I think the demo shows stuff that we're going to see in the final release.

Cheers
That I hadn't seen, not some of the tamer stuff seems okay but a lot of what was on the demos I've seen is too big for the SW I'm used to. Throwing a few stormtroopers around by 20 or 30 feet is cools with me, destroying multi-ton pieces of metal and knocking fighters out of the sky is a bit too much.
 


HeavenShallBurn said:
That I hadn't seen, not some of the tamer stuff seems okay but a lot of what was on the demos I've seen is too big for the SW I'm used to. Throwing a few stormtroopers around by 20 or 30 feet is cools with me, destroying multi-ton pieces of metal and knocking fighters out of the sky is a bit too much.

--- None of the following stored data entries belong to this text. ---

(** [len(G.edges)] *)
Definition number_of_edges (G : Graph) : Z :=
  (foldr (fun (item : Z * gset Z) acc =>
            let '(n, nbrs) := item in
            Z.of_nat (size nbrs) + (if decide (n ∈ nbrs) then 1 else 0) + acc)
         0 (map_to_list (_adj G))) / 2.

(** *** Breadth-first distances: [_single_shortest_path_length] *)

(** The generator's local variables; [found] collects the pairs it yields. *)
Record bfs_state := {
  seen : gset Z;
  nextlevel : list Z;
  found : list (Z * nat)
}.

(** [if w not in seen: seen.add(w); nextlevel.append(w); yield (w, level)] *)
Definition visit (level : nat) (st : bfs_state) (w : Z) : bfs_state :=
  if decide (w ∈ seen st) then st
  else {| seen := {[w]} ∪ seen st;
          nextlevel := nextlevel st ++ [w];
          found := found st ++ [(w, level)] |}.

(** [for v in thislevel: (for w in adj[v]: ...); if len(seen) == n: return];
    the boolean tells whether the generator returned. *)
Fixpoint scan_level (G : Graph) (n level : nat) (thislevel : list Z) (st : bfs_state)
    : bool * bfs_state :=
  match thislevel with
  | [] => (false, st)
  | v :: rest =>
      let st := foldl (visit level) st (neighbors G v) in
      if decide (size (seen st) = n) then (true, st)
      else scan_level G n level rest st
  end.

(** [while nextlevel and cutoff > level: ...] with an infinite cutoff,
    unfolded at most [fuel] times. *)
Fixpoint bfs_levels (fuel : nat) (G : Graph) (n level : nat) (st : bfs_state)
    : option (list (Z * nat)) :=
  match nextlevel st with
  | [] => Some (found st)
  | _ :: _ =>
      match fuel with
      | O => None
      | S fuel' =>
          let level := S level in
          let thislevel := nextlevel st in
          let '(returned, st) :=
            scan_level G n level thislevel
              {| seen := seen st; nextlevel := []; found := found st |} in
          if returned then Some (found st) else bfs_levels fuel' G n level st
      end
  end.

(** [nx.single_source_shortest_path_length(G, source)], as the dictionary
    [shortest_path_length] makes of it. Every round of the loop but the last
    adds a node to [seen], so [len(adj) + 1] rounds are enough (lemma
    [bfs_levels_terminates]). *)
Definition single_source_shortest_path_length {S} (G : Graph) (source : Z)
    : M S (gmap Z nat) :=
  if decide (source ∈ dom (_node G)) then
    let n := size (_adj G) in
    match bfs_levels (Datatypes.S n) G n 0
            {| seen := {[source]}; nextlevel := [source]; found := [(source, O)] |} with
    | Some pairs => ret (list_to_map pairs)
    | None => exhausted
    end
  else raise (mk_exn NodeNotFound ("Source " +:+ pretty source +:+ " is not in G")).

(** [nx.eccentricity(G)] *)
Definition eccentricity {S} (G : Graph) : M S (gmap Z nat) :=
  let order := order G in
  for_each (nodes G)
    (fun n e =>
       length <- single_source_shortest_path_length G n ;;
       let L := size length in
       if decide (L <> order) then
         raise (mk_exn NetworkXError
                  "Found infinite path length because the graph is not connected")
       else (m <- max_of (map_to_list length).*2 ;; ret (<[n := m]> e)))
    ∅.

(** [nx.diameter(G)] *)
Definition diameter {S} (G : Graph) : M S nat :=
  e <- eccentricity G ;;
  max_of (map_to_list e).*2.

(** *** Betweenness centrality (Brandes): [nx.betweenness_centrality(G)]

    Python floats are modelled by exact rationals. The dictionaries [P],
    [sigma] and [betweenness] have every node as key and [D] is read only
    at keys it has, so no lookup fails; total lookups are used for them. *)

#[global] Instance Q_inhabited : Inhabited Q := populate 0%Q.

(** The local variables of [_single_source_shortest_path_basic]: the stack
    [S], the predecessor lists [P], the path counts [sigma], the distances
    [D] and the queue [Q]. *)
Record sp_state := {
  sp_S : list Z;
  sp_P : gmap Z (list Z);
  sp_sigma : gmap Z Q;
  sp_D : gmap Z nat;
  sp_Q : list Z
}.

(** The body of [for w in G[v]] *)
Definition relax (v : Z) (Dv : nat) (sigmav : Q) (st : sp_state) (w : Z) : sp_state :=
  let st :=
    match sp_D st !! w with
    | None => {| sp_S := sp_S st; sp_P := sp_P st; sp_sigma := sp_sigma st;
                 sp_D := <[w := (Dv + 1)%nat]> (sp_D st); sp_Q := sp_Q st ++ [w] |}
    | Some _ => st
    end in
  if decide (sp_D st !!! w = (Dv + 1)%nat) then
    {| sp_S := sp_S st;
       sp_P := <[w := (sp_P st !!! w) ++ [v]]> (sp_P st);
       sp_sigma := <[w := (sp_sigma st !!! w + sigmav)%Q]> (sp_sigma st);
       sp_D := sp_D st; sp_Q := sp_Q st |}
  else st.

(** [while Q: v = Q.popleft(); ...], unfolded at most [fuel] times *)
Fixpoint sp_loop (fuel : nat) (G : Graph) (st : sp_state) : option sp_state :=
  match sp_Q st with
  | [] => Some st
  | v :: rest =>
      match fuel with
      | O => None
      | S fuel' =>
          let st := {| sp_S := sp_S st ++ [v]; sp_P := sp_P st; sp_sigma := sp_sigma st;
                       sp_D := sp_D st; sp_Q := rest |} in
          let Dv := sp_D st !!! v in
          let sigmav := sp_sigma st !!! v in
          sp_loop fuel' G (foldl (relax v Dv sigmav) st (neighbors G v))
      end
  end.

(** [_single_source_shortest_path_basic(G, s)]; each node enters the queue
    at most once, so [len(G) + 1] rounds are enough. *)
Definition single_source_shortest_path_basic {S} (G : Graph) (s : Z)
    : M S (list Z * gmap Z (list Z) * gmap Z Q) :=
  let P := (fun _ => @nil Z) <$> _node G in
  let sigma := (fun _ => 0%Q) <$> _node G in
  match sp_loop (Datatypes.S (order G)) G
          {| sp_S := []; sp_P := P; sp_sigma := <[s := 1%Q]> sigma;
             sp_D := {[s := O]}; sp_Q := [s] |} with
  | Some st => ret (sp_S st, sp_P st, sp_sigma st)
  | None => exhausted
  end.

(** [_accumulate_basic(betweenness, S, P, sigma, s)]: the stack [S] is
    popped from its end. *)
Definition accumulate_basic (betweenness : gmap Z Q) (stack : list Z)
    (P : gmap Z (list Z)) (sigma : gmap Z Q) (s : Z) : gmap Z Q :=
  let delta0 : gmap Z Q := list_to_map ((fun v => (v, 0%Q)) <$> stack) in
  (foldl (fun '(betweenness, delta) w =>
            let coeff := ((1 + delta !!! w) / (sigma !!! w))%Q in
            let delta :=
              foldl (fun delta v => <[v := (delta !!! v + (sigma !!! v) * coeff)%Q]> delta)
                    delta (P !!! w) in
            if decide (w <> s) then
              (<[w := (betweenness !!! w + delta !!! w)%Q]> betweenness, delta)
            else (betweenness, delta))
         (betweenness, delta0) (rev stack)).1.

(** [_rescale(betweenness, n, normalized=True)] for an undirected graph, all
    sources used and endpoints not counted *)
Definition rescale (betweenness : gmap Z Q) (n : nat) : gmap Z Q :=
  if decide (n <= 2)%nat then betweenness
  else
    let scale := (1 / (inject_Z (Z.of_nat (n - 1)) * inject_Z (Z.of_nat (n - 2))))%Q in
    (fun b => (b * scale)%Q) <$> betweenness.

Definition betweenness_centrality {S} (G : Graph) : M S (gmap Z Q) :=
  let betweenness : gmap Z Q := (fun _ => 0%Q) <$> _node G in
  betweenness <- for_each (nodes G)
    (fun s betweenness =>
       r <- single_source_shortest_path_basic G s ;;
       let '(stack, P, sigma) := r in
       ret (accumulate_basic betweenness stack P sigma s))
    betweenness ;;
  ret (rescale betweenness (order G)).

(** A star: [hub] joined to each of [leaves]. *)
Definition star_graph (hub : Z) (leaves : list Z) : Graph :=
  foldl (fun G leaf => add_edge hub leaf G) (add_node hub ∅ empty_graph) leaves.

End Nx.

(** ** utils.py: the random network *)

Module Utils.
Import Random Nx.

(** [while len(G.edges) < num_edges: ...], unfolded at most [fuel] times *)
Fixpoint add_random_edges (fuel : nat) (num_nodes num_edges : Z) (G : Graph)
    : M rng Graph :=
  if decide (number_of_edges G < num_edges) then
    match fuel with
    | O => exhausted
    | S fuel' =>
        u <- randint 0 (num_nodes - 1) ;;
        v <- randint 0 (num_nodes - 1) ;;
        add_random_edges fuel' num_nodes num_edges
          (if decide (u <> v) then add_edge u v G else G)
    end
  else ret G.

(** [create_network_graph(num_nodes, num_edges)], up to the graph [G] it
    returns first; the layout lists computed after it read [G] only. [fuel]
    bounds the [while] loop. *)
Definition create_network_graph (fuel : nat) (num_nodes num_edges : Z) : M rng Graph :=
  G <- for_each (range num_nodes)
         (fun i G =>
            node_type <- choice ["server"; "router"; "switch"; "client"] ;;
            node_status <- choice ["online"; "online"; "online"; "warning"; "offline"] ;;
            ret (add_node i (<["type" := node_type]> (<["status" := node_status]> ∅)) G))
         empty_graph ;;
  add_random_edges fuel num_nodes num_edges G.

End Utils.

(** ** pages/4_Network_Topology.py *)

Module TopologyPage.
Import Random.

Record finding := {
  Vulnerability : string;
  Severity : string;
  Affected_Nodes : Z;
  Affected_Links : Z;
  Risk_Score : Z;
  Recommendation : string
}.

Definition vulnerability_types : list string :=
  ["Single Point of Failure"; "Bottleneck Link"; "High Load Node";
   "Redundancy Issue"; "Connectivity Risk"].

Definition severity_levels : list string := ["Critical"; "High"; "Medium"].

(** The loop that fills [vuln_data]. *)
Definition vuln_data : M rng (list finding) :=
  for_each (range 5)
    (fun i vuln_data =>
       vuln_type <- getitem vulnerability_types i ;;
       k <- randint 0 (Z.min i 2) ;;
       severity <- getitem severity_levels k ;;
       affected_nodes <- randint 1 5 ;;
       affected_links <- randint 0 3 ;;
       risk_score <-
         (if String.eqb severity "Critical" then randint 80 100
          else if String.eqb severity "High" then randint 60 79
          else randint 40 59) ;;
       action <- choice ["redundancy"; "load balancing"; "failover"; "monitoring"] ;;
       ret (vuln_data ++ [{| Vulnerability := vuln_type;
                             Severity := severity;
                             Affected_Nodes := affected_nodes;
                             Affected_Links := affected_links;
                             Risk_Score := risk_score;
                             Recommendation := "Implement " +:+ action
                                               +:+ " for affected components" |}]))
    [].
(** * sandboxie-py: the launcher command line, the pid parser and the
      config transaction of [sandboxie.py]

    A shallow embedding of the class [Sandboxie] of [src/sandboxie.py].

    - Python [str]/[bytes] values are [string]s (lists of 8-bit characters).
    - [None]-able arguments are [option]s, flags are [bool]s.
    - Exceptions are values of [exn]; code that can raise returns
      [exn + A] ([result A]); code that also touches the file system or
      runs the launcher is a state-and-error computation [M A] over a
      [World].
    - A [configparser.ConfigParser] is a record of its DEFAULT options and
      its named sections ([gmap]s); setting a section follows the library:
      option names go through [optionxform] and values through the
      interpolation syntax check.
    - The world holds the files, the paths that cannot be opened for
      writing, and the launcher runs made so far.  The launcher is an
      external process: what it answers may depend on the whole world at
      the time of the run (the config file it reloads, the runs before).
    - [os.path.join], [str.lower], the launcher and the parser's reader and
      writer are library or external code: they are parameters of the
      development ([Platform]). *)

From Stdlib Require Import ZArith Ascii String List Bool Lia.
From Stdlib Require Import Decimal DecimalString DecimalNat.
From stdpp Require Import base option list strings gmap fin_maps.

Open Scope Z_scope.
Open Scope string_scope.
Open Scope list_scope.

(** ** Exceptions and results *)

Inductive exn : Type :=
| TypeError (keyword : string)   (* a keyword argument given twice *)
| ValueError (literal : string)  (* [int] applied to a malformed literal; a
                                    value of invalid interpolation syntax *)
| IOError (path : string)        (* [io.open] of a file that is not there,
                                    or that cannot be opened for writing *)
| Raised (what : string).        (* any other exception: the block's, the
                                    launcher's, the config reader's *)

Definition result (A : Type) : Type := (exn + A)%type.

Definition ok {A} (a : A) : result A := inr a.
Definition raise {A} (e : exn) : result A := inl e.

Definition rbind {A B} (r : result A) (k : A -> result B) : result B :=
  match r with
  | inl e => inl e
  | inr a => k a
  end.

Declare Scope result_scope.
Delimit Scope result_scope with result.
Notation "x <~ r ;; k" := (rbind r (fun x => k))
  (at level 100, r at next level, k at level 200,
   right associativity) : result_scope.

(** ** The Python built-ins the module relies on *)

Module Py.

(** [x or y] on strings: [None] and the empty string are falsy. *)
Definition or_ (x : option string) (y : string) : string :=
  match x with
  | None => y
  | Some "" => y
  | Some s => s
  end.

(** ASCII whitespace, the separators of [split()] and what [int] strips:
    space, tab, line feed, vertical tab, form feed, carriage return. *)
Definition isspace (c : ascii) : bool :=
  let n := N_of_ascii c in
  ((n =? 32) || ((9 <=? n) && (n <=? 13)))%N.

(** [s.split()]: the maximal runs of non-whitespace characters of [s],
    in order.  [cur] is the run being read. *)
Fixpoint split_from (cur : string) (s : string) : list string :=
  match s with
  | EmptyString => match cur with EmptyString => [] | _ => [cur] end
  | String c s' =>
      if isspace c then
        match cur with
        | EmptyString => split_from EmptyString s'
        | _ => cur :: split_from EmptyString s'
        end
      else split_from (cur +:+ String c EmptyString) s'
  end.

Definition split (s : string) : list string := split_from EmptyString s.

Fixpoint lstrip (s : string) : string :=
  match s with
  | String c s' => if isspace c then lstrip s' else s
  | EmptyString => EmptyString
  end.

Fixpoint rstrip (s : string) : string :=
  match s with
  | EmptyString => EmptyString
  | String c s' =>
      match rstrip s' with
      | EmptyString => if isspace c then EmptyString else String c EmptyString
      | r => String c r
      end
  end.

Definition strip (s : string) : string := rstrip (lstrip s).

Definition digit (c : ascii) : option Z :=
  let n := Z.of_N (N_of_ascii c) in
  if ((48 <=? n) && (n <=? 57))%Z then Some (n - 48) else None.

Definition isdigit (c : ascii) : bool :=
  match digit c with Some _ => true | None => false end.

(** The digits of a decimal literal after its first digit: digits, with
    single underscores allowed between two digits. *)
Fixpoint int_digits (acc : Z) (s : string) : option Z :=
  match s with
  | EmptyString => Some acc
  | String c s' =>
      match digit c with
      | Some d => int_digits (10 * acc + d) s'
      | None =>
          if Ascii.eqb c "_" then
            match s' with
            | String c' _ => if isdigit c' then int_digits acc s' else None
            | EmptyString => None
            end
          else None
      end
  end.

(** An unsigned decimal literal: it starts with a digit. *)
Definition int_unsigned (s : string) : option Z :=
  match s with
  | String c s' =>
      match digit c with
      | Some d => int_digits d s'
      | None => None
      end
  | EmptyString => None
  end.

(** [int(s)] in base 10, as CPython from 3.6 on reads a literal when no
    limit on the number of digits is in force: surrounding whitespace is
    stripped, one sign is allowed, single underscores may stand between
    digits, anything else raises [ValueError].  (Interpreters before 3.6
    refuse the underscores; 3.11 and the later releases of 3.7 to 3.10
    refuse, by default, a literal of more than 4300 digits, a limit that
    cannot be set below 640.  On literals without underscores and of at
    most 640 characters every interpreter agrees with this definition.) *)
Definition int (s : string) : result Z :=
  let literal := strip s in
  let value :=
    match literal with
    | String c r =>
        if Ascii.eqb c "-" then option_map Z.opp (int_unsigned r)
        else if Ascii.eqb c "+" then int_unsigned r
        else int_unsigned literal
    | EmptyString => None
    end in
  match value with
  | Some n => ok n
  | None => raise (ValueError s)
  end.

Well, you have to remember, this isn't some Jedi who's concerned with moderation and subtlety. This is a dark side user who's been trained to be brutal, effective, and lethal with the Force. He's not concerned a whit with property damage, and he's not hindered by the faults of the other two dark side users we get to see -- Vader is more machine than man anymore, and his serious raw talent with the Force has been curbed by that (which is, after all, basically the only reason he's not replaced Palpatine in the natural Sith order of things twenty years later), and Palpatine is more a manipulator than a brute force (heheh) guy.

When Darth Vader says "You don't know the power of the Dark Side" -- this is what we're being lead to believe he was talking about, and frankly I don't have a problem swallowing it at all.

Hell, Yoda rips a starfighter out of the sucking, squelching swamp while being concerned about the structural integrity of the starfighter after he's through with it... how can you be upset that another guy basically tosses a bunch of debris into the path of an unshielded TIE Fighter and sends it into a fireball?
 

Kaffis said:
Well, you have to remember, this isn't some Jedi who's concerned with moderation and subtlety. This is a dark side user who's been trained to be brutal, effective, and lethal with the Force. He's not concerned a whit with property damage, and he's not hindered by the faults of the other two dark side users we get to see -- Vader is more machine than man anymore, and his serious raw talent with the Force has been curbed by that (which is, after all, basically the only reason he's not replaced Palpatine in the natural Sith order of things twenty years later), and Palpatine is more a manipulator than a brute force (heheh) guy.

When Darth Vader says "You don't know the power of the Dark Side" -- this is what we're being lead to believe he was talking about, and frankly I don't have a problem swallowing it at all.

Hell, Yoda rips a starfighter out of the sucking, squelching swamp while being concerned about the structural integrity of the starfighter after he's through with it... how can you be upset that another guy basically tosses a bunch of debris into the path of an unshielded TIE Fighter and sends it into a fireball?
Exactly.

However, some have said that only the heavy hitters have shown telekinetic abilities like what's in the demo movie.

But if you look at TPM, Obi-wan throws around half a dozen droids every other scene, and they can't be considered, you know, light. Then there's Vader tossing huge chunks of metal at Luke left and right in ESB.

No, I don't see this as inconsistent with the movies. Perhaps a bit cooler in application (especially that last Tie-fighter scene), but not inconsistent. Not at all.